The nato bombing of Yugoslavia in the spring of 1999 has been saluted as a triumph for ‘international justice’ over the traditional claims of state sovereignty. The war was in clear breach of international law: waged without UN Security Council authorization, against an elected, civilian government which had not violated any external treaty, justifiable neither as a threat to peace and security, nor in terms of any NATO country’s self-defence. It has been welcomed instead as a ‘humanitarian’ crusade, explicitly setting individual rights above the territorial rights of nation-states. But if the sovereignty of some states—Yugoslavia, Iraq—is to be limited, that of others—the NATO powers—is to be increased under the new order: they are to be given the right to intervene at will. It is, in other words, not sovereignty itself but sovereign equality—the recognition of the legal parity of nation-states, regardless of their wealth or power—which is being targeted by the new interventionists. Yet such equality has been the constitutive principle of the entire framework of existing international law and of all attempts, fragile as they may be, to establish the rule of ‘right’ over ‘might’ in regulating inter-state affairs. ‘Humanitarian intervention’, Daniele Archibugi has written, in his discussion of ‘Cosmopolitical Democracy’, ‘is too precious a concept to be decided on the hoof or, worse still, invoked to mask special interests or designs on power.’footnote1 This article will examine the implications of such a right to ‘humanitarian’ military intervention for the future of inter-state regulation and international law.

The concept of sovereign equality is often understood as an integral part of the long-standing doctrine of state sovereignty. In fact, it is of much more recent provenance than the classic state system which emerged at the end of the Thirty Years’ War. The Peace of Westphalia of 1648 famously recognized the secular rights of German princelings above the religious claims of the Papacy, legitimating no external power beyond that of the sovereign; it was this formal recognition of the principle of territorial sovereignty which henceforth became the basis of relations between states. There was, however, no international law in the modern sense: such rights of sovereignty were effectively restricted to the major powers and there was no explicit framework of an international community which could formally limit their exercise. Without international law, the regulation of inter-state relations could not extend beyond voluntary agreements between the sovereign states—strategic alliances, aimed at preserving local interests and maintaining a relatively stable balance of power.

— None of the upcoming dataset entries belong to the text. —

(* ===== verification/DataBuffer.v ===== *)
(** * The data buffer: [main/data_buffer.c]

    A bounded buffer of payloads kept in the order of their positions (RTP
    sequence numbers), with a small cache of unused list entries.  The RTP
    engine keeps packets in it for retransmission and reordering.

    - [Model]: every operation.  A list entry that holds no payload has no
      content, so the cache is a number of entries; [nodes] counts the entries
      that are allocated, and [freed] lists the payloads given to [free_fn].
    - [Properties]: the operations against a finite map from position to
      payload, and the entry that [ast_data_buffer_put] loses.

    [None] is the use of a null pointer. *)

From stdpp Require Import base numbers list gmap sorting relations.
From Stdlib Require Import ZArith Lia.
From S2P Require Import Prelude.

Definition CACHED_PAYLOAD_MAX : Z := 5.

Section Model.
Context {P : Type}.

Record ast_data_buffer := DataBuffer {
  payloads : list (Z * P);
  cached_payloads : nat;
  count : Z;
  max_ : Z;
  cache_count : Z;
  freed : list P;
  nodes : Z;
}.

Definition upd_payloads (m : list (Z * P) → list (Z * P)) (b : ast_data_buffer) : ast_data_buffer :=
  DataBuffer (m (payloads b)) (cached_payloads b) (count b) (max_ b) (cache_count b)
    (freed b) (nodes b).

Definition upd_cached_payloads (m : nat → nat) (b : ast_data_buffer) : ast_data_buffer :=
  DataBuffer (payloads b) (m (cached_payloads b)) (count b) (max_ b) (cache_count b)
    (freed b) (nodes b).

Definition upd_count (m : Z → Z) (b : ast_data_buffer) : ast_data_buffer :=
  DataBuffer (payloads b) (cached_payloads b) (m (count b)) (max_ b) (cache_count b)
    (freed b) (nodes b).

Definition upd_max_ (m : Z → Z) (b : ast_data_buffer) : ast_data_buffer :=
  DataBuffer (payloads b) (cached_payloads b) (count b) (m (max_ b)) (cache_count b)
    (freed b) (nodes b).

Definition upd_cache_count (m : Z → Z) (b : ast_data_buffer) : ast_data_buffer :=
  DataBuffer (payloads b) (cached_payloads b) (count b) (max_ b) (m (cache_count b))
    (freed b) (nodes b).

Definition upd_freed (m : list P → list P) (b : ast_data_buffer) : ast_data_buffer :=
  DataBuffer (payloads b) (cached_payloads b) (count b) (max_ b) (cache_count b) (m
    (freed b)) (nodes b).

Definition upd_nodes (m : Z → Z) (b : ast_data_buffer) : ast_data_buffer :=
  DataBuffer (payloads b) (cached_payloads b) (count b) (max_ b) (cache_count b) (freed
    b) (m (nodes b)).
Implicit Types (b : ast_data_buffer) (pos : Z) (p : P).

(** Add entries to the cache; [allocs] allocations succeed. *)
Fixpoint cache_fill (allocs : nat) (space : Z) b : ast_data_buffer :=
  if (cache_count b <? CACHED_PAYLOAD_MAX) && (cache_count b <? space) then
    match allocs with
    | O => b
    | S allocs =>
      let b := upd_nodes (λ n, n + 1) (upd_cached_payloads S b) in
      cache_fill allocs space (upd_cache_count (λ n, n + 1) b)
    end
  else b.

(** Remove entries from the cache; [n] is the length of its list. *)
Fixpoint cache_drop (n : nat) (space : Z) b : ast_data_buffer :=
  if cache_count b >? space then
    match n with
    | O => b
    | S n =>
      let b := upd_nodes (λ n, n - 1) (upd_cached_payloads (λ _, n) b) in
      cache_drop n space (upd_cache_count (λ n, n - 1) b)
    end
  else b.

(** [buffer_space] is an [int] compared as a [size_t]. *)
Definition ast_data_buffer_cache_adjust (allocs : nat) b : ast_data_buffer :=
  let buffer_space := uwrap 64 (s32 (max_ b - count b)) in
  if cache_count b =? buffer_space then b
  else if cache_count b <? buffer_space then cache_fill allocs buffer_space b
  else cache_drop (cached_payloads b) buffer_space b.

Definition ast_data_buffer_alloc (alloc_ok : bool) (allocs : nat) (size : Z) :
    option ast_data_buffer :=
  if alloc_ok then Some (ast_data_buffer_cache_adjust allocs (DataBuffer [] 0 0 size 0 [] 0))
  else None.

(** The traversal of [ast_data_buffer_resize]. *)
Fixpoint remove_heads (l : list (Z * P)) (remove : Z) b : ast_data_buffer :=
  match l with
  | [] => b
  | (_, p) :: l =>
    if negb (remove =? 0) then
      let b := upd_payloads (λ _, l) b in
      let b := upd_freed (λ fs, fs ++ [p]) (upd_nodes (λ n, n - 1) b) in
      remove_heads l (remove - 1) (upd_count (λ n, n - 1) b)
    else b
  end.

Definition ast_data_buffer_resize (allocs : nat) b (size : Z) : ast_data_buffer :=
  if max_ b =? size then b
  else
    let b := if max_ b >? size then remove_heads (payloads b) (s32 (max_ b - size)) b else b in
    ast_data_buffer_cache_adjust allocs (upd_max_ (λ _, size) b).

(** Insertion before the first greater position; [None] when it is there. *)
Fixpoint insert_at (l : list (Z * P)) pos p : option (list (Z * P)) :=
  match l with
  | [] => Some [(pos, p)]
  | (pos', p') :: l' =>
    if pos' =? pos then None
    else if pos' >? pos then Some ((pos, p) :: l)
    else l' ← insert_at l' pos p; Some ((pos', p') :: l')
  end.

(** Find the place of an entry that was taken from the head or the cache. *)
Definition put_entry b pos p : Z * ast_data_buffer :=
  match insert_at (payloads b) pos p with
  | None => (-1, b)
  | Some l => (0, upd_count (λ n, n + 1) (upd_payloads (λ _, l) b))
  end.

Definition ast_data_buffer_put (allocs : nat) b pos p : option (Z * ast_data_buffer) :=
  if count b =? max_ b then
    match payloads b with
    | [] => None
    | (_, p0) :: l =>
      let b := upd_freed (λ fs, fs ++ [p0]) (upd_payloads (λ _, l) b) in
      Some (put_entry (upd_count (λ n, n - 1) b) pos p)
    end
  else
    let b := if cache_count b =? 0 then ast_data_buffer_cache_adjust allocs b else b in
    match cached_payloads b with
    | O => None
    | S n =>
      let b := upd_cache_count (λ n, n - 1) (upd_cached_payloads (λ _, n) b) in
      Some (put_entry b pos p)
    end.

Fixpoint ast_data_buffer_get_list (l : list (Z * P)) pos : option P :=
  match l with
  | [] => None
  | (pos', p) :: l => if pos' =? pos then Some p else ast_data_buffer_get_list l pos
  end.

Definition ast_data_buffer_get b pos : option P := ast_data_buffer_get_list (payloads b) pos.

Definition data_buffer_free_buffer_payload b : ast_data_buffer :=
  let b := upd_count (λ n, n - 1) b in
  if (cache_count b <? CACHED_PAYLOAD_MAX) && (cache_count b <? uwrap 64 (max_ b - count b))
  then upd_cache_count (λ n, n + 1) (upd_cached_payloads S b)
  else upd_nodes (λ n, n - 1) b.

(** The payload at a position, and the list without its entry. *)
Fixpoint take_out (l : list (Z * P)) pos : option (P * list (Z * P)) :=
  match l with
  | [] => None
  | (pos', p) :: l =>
    if pos' =? pos then Some (p, l)
    else '(q, l) ← take_out l pos; Some (q, (pos', p) :: l)
  end.

Definition ast_data_buffer_remove b pos : option P * ast_data_buffer :=
  match take_out (payloads b) pos with
  | Some (p, l) => (Some p, data_buffer_free_buffer_payload (upd_payloads (λ _, l) b))
  | None => (None, b)
  end.

Definition ast_data_buffer_remove_head b : option (option P * ast_data_buffer) :=
  if count b >? 0 then
    match payloads b with
    | [] => None
    | (_, p) :: l =>
      Some (Some p, data_buffer_free_buffer_payload (upd_payloads (λ _, l) b))
    end
  else Some (None, b).

(** What is left of the allocated entries, and the payloads freed. *)
Definition ast_data_buffer_free b : Z * list P :=
  (nodes b - Z.of_nat (length (payloads b)) - Z.of_nat (cached_payloads b),
   freed b ++ (payloads b).*2).

Definition ast_data_buffer_count b : Z := count b.
Definition ast_data_buffer_max b : Z := max_ b.

End Model.

Arguments ast_data_buffer P : clear implicits.

(** ** Invariant and view *)

Section Inv.
Context {P : Type}.
Implicit Types (b : ast_data_buffer P) (pos : Z) (p : P) (l : list (Z * P)).

Definition by_pos (x y : Z * P) : Prop := x.1 < y.1.

(** [lost]: the entries that no list holds any more. *)
Record db_inv (lost : Z) b : Prop := {
  db_sorted : StronglySorted by_pos (payloads b);
  db_count : count b = Z.of_nat (length (payloads b));
  db_max : count b <= max_ b;
  db_max_range : 1 <= max_ b < 2 ^ 31;
  db_cache : cache_count b = Z.of_nat (cached_payloads b);
  db_cache_max : cache_count b <= CACHED_PAYLOAD_MAX ∧ cache_count b <= max_ b - count b;
  db_nodes : nodes b = count b + cache_count b + lost;
}.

The epoch of this classic, ‘anarchical’ state-system, with no defined limits to the sovereignty of the major powers, was also the era of colonialism. The states included within it were those which could defend their own territory from the claims of other states. It was therefore quite consistent to argue that in countries which could not demonstrate such ‘empirical statehood’—the colonies—sovereignty could not apply. Meanwhile, those with sufficient military force to intervene in other states’ affairs—in other words, the great powers—continued to do so. During the colonial era, the major powers either regulated their territorial acquisitions directly—as in Africa and India—or, as in China, Japan and the Ottoman Empire, insisted that their own actions could not be fettered by local domestic legislation, claiming the right of extraterritoriality. Under the Westphalian system, then, superior force was the guarantor of effective sovereignty.

The Westphalian model came under attack with the modernization and growing world importance of the leading non-European states. Challenges to Western rule and increasing international instability led to new attempts to regulate inter-state affairs. The Hague Conference of 1899 saw the attendance of China, Japan, the Ottoman Empire, Persia and Siam. In 1905 Japan’s defeat of Russia came as a powerful shock to European imperial confidence, closely bound up with assumptions of racial superiority. The second Hague Conference of 1907 was the first gathering of modern states at which Europeans were outnumbered by the representatives of other countries. But it was the watershed of the First World War—bringing in its wake the collapse of the Russian, Austro-Hungarian and Ottoman empires, the rise of colonial resistance, the establishment of the Soviet Union and the threat of new world war—that was decisive in turning Western policy makers away from the strength-based Westphalian system and towards a more juridical concept of sovereignty and a framework of international law.

The principle of national self-determination was proclaimed by Woodrow Wilson at the 1919 Paris Peace Conference—for the newly created states of Central Europe. The extension of such a right to the rest of the world—ringingly affirmed by the Bolsheviks’ Declaration of the Rights of the Toiling and Exploited People in January 1918—was held at bay. The expansion of the concept of territorial sovereignty beyond the principle of ‘might is right’ remained highly controversial within policy-making circles. Robert Lansing, US Secretary of State, recalled his doubts:

The more I think about the President’s declaration as to the right of ‘self-determination’, the more convinced I am of the danger of putting such ideas into the minds of certain races. It is bound to be the basis of impossible demands on the Peace Conference and create trouble in many lands. What effect will it have on the Irish, the Indians, the Egyptians, and the nationalists among the Boers? Will it not breed discontent, disorder and rebellion? Will not the Mohammedans of Syria and Palestine and possibly Morocco and Tripoli rely on it?footnote2

This ‘danger’ was a central concern of the inter-war settlement. The League of Nations timidly initiated legal restriction of great-power sovereignty through the introduction of the mandate system, with colonial administrators now deputed to ‘advance the interests’ of the subject peoples. The mandates—implying a recognition that colonial rule could only be temporary—were the first formal admission that empire was no longer a legitimate political form. But the concept of sovereign equality remained confined to a few, the right of self-determination denied to large sections of the world’s population, Japan’s attempt to include a clause on racial equality in the League of Nations Charter firmly rejected. The development of a universal legal conception of sovereign equality would have to await a further world war.